Drug resistance reversal by interventing cancer bioenergetics with spherical helical polypeptide-potented gene silencing

Abstract

Drug resistance diminishes the efficacies of anticancer therapeutics and causes the failure of clinical cancer chemotherapy. Herein, we reported a promising strategy to reverse drug resistance via RNA interference (RNAi)-assisted intervention of cancer bioenergetics. Densely packed, guanidine-rich, spherical helical polypeptide (DPP) was developed to encapsulate doxorubicin (DOX) inside its hydrophobic cavity and form polyelectrolyte nanocomplexes (NCs) with PKM2 siRNA. The NCs were further surface-decorated with hyaluronic acid (HA) to enhance the serum stability and promote tumor targeting via binding to over-expressed CD44 on cancer cell membranes. DPP with multivalent topology mediated potent trans-membrane delivery of PKM2 siRNA into DOX-resistance cancer cells.
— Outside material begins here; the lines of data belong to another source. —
(** * OUTlook: the CSV-to-MX filtering pipeline of [FileUpload]

    A shallow embedding of the logic of the [FileUpload] component found in
    [src/app/page.tsx] (two variants of the same component, lines 32-223 and
    224-453): [normalizeDomain], the detection of the domain column, the
    row-by-row MX lookup loop of [processCSV] and [downloadCSV].

    Conventions of the model.
    - A JavaScript string is a sequence of code units.  Code units are the
      256 values of [ascii], read as Latin-1: [toLowerCase] and [trim] below
      are the ECMAScript functions restricted to that range.
    - A JavaScript object is the list of its own properties in the order
      [Object.keys] reports them; a property value is [string | undefined].
    - The network ([axios.get]) is an oracle which answers a URL given the
      list of the requests issued before; every request is logged.
    - React state is a record, and [processCSV] a function on it. *)

From Stdlib Require Import String Ascii List ZArith Lia Bool.
Import ListNotations.
Open Scope string_scope.

(** ** The JavaScript primitives the component calls *)

Module JS.

(** [WhiteSpace] and [LineTerminator] code units below 256
    (TAB, LF, VT, FF, CR, SP, NBSP): what [String.prototype.trim] strips. *)
Definition isWhiteSpace (c : ascii) : bool :=
  let n := nat_of_ascii c in
  ((9 <=? n) && (n <=? 13) || (n =? 32) || (n =? 160))%nat.

(** Lower-case mapping of one Latin-1 code unit: A-Z, and U+00C0-U+00DE
    without the multiplication sign U+00D7, move up by 32. *)
Definition lowerChar (c : ascii) : ascii :=
  let n := nat_of_ascii c in
  if ((65 <=? n) && (n <=? 90)
      || (192 <=? n) && (n <=? 222) && negb (n =? 215))%nat
  then ascii_of_nat (n + 32)
  else c.

(** [s.toLowerCase()] *)
Fixpoint toLowerCase (s : string) : string :=
  match s with
  | EmptyString => EmptyString
  | String c s' => String (lowerChar c) (toLowerCase s')
  end.

Fixpoint trimStart (s : string) : string :=
  match s with
  | EmptyString => EmptyString
  | String c s' => if isWhiteSpace c then trimStart s' else s
  end.

Fixpoint trimEnd (s : string) : string :=
  match s with
  | EmptyString => EmptyString
  | String c s' =>
      match trimEnd s' with
      | EmptyString => if isWhiteSpace c then EmptyString else String c EmptyString
      | r => String c r
      end
  end.

(** [s.trim()] *)
Definition trim (s : string) : string := trimEnd (trimStart s).

(** [s.startsWith(p)] *)
Fixpoint startsWith (p s : string) : bool :=
  match p, s with
  | EmptyString, _ => true
  | String _ _, EmptyString => false
  | String a p', String b s' => Ascii.eqb a b && startsWith p' s'
  end.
PKM2 down-regulation suppressed the glycolysis metabolism and depleted energy supply for ATP-binding cassette (ABC) transporters, thus inhibiting drug efflux to reverse drug resistance. Meanwhile, PKM2 silencing starved tumor cells, induced intracellular reactive oxygen species (ROS) generation, and triggered mitochondrial collapse, which aggravated cell apoptosis to achieve potent and cooperative anti-cancer effect with chemotherapy. This study thus provides an effective topology-controlled approach for designing trans-membrane siRNA delivery vehicles, and it also renders a promising tool in rejuvenating chemotherapy against drug-resistant tumors via a unique anti-bioenergetics mechanism.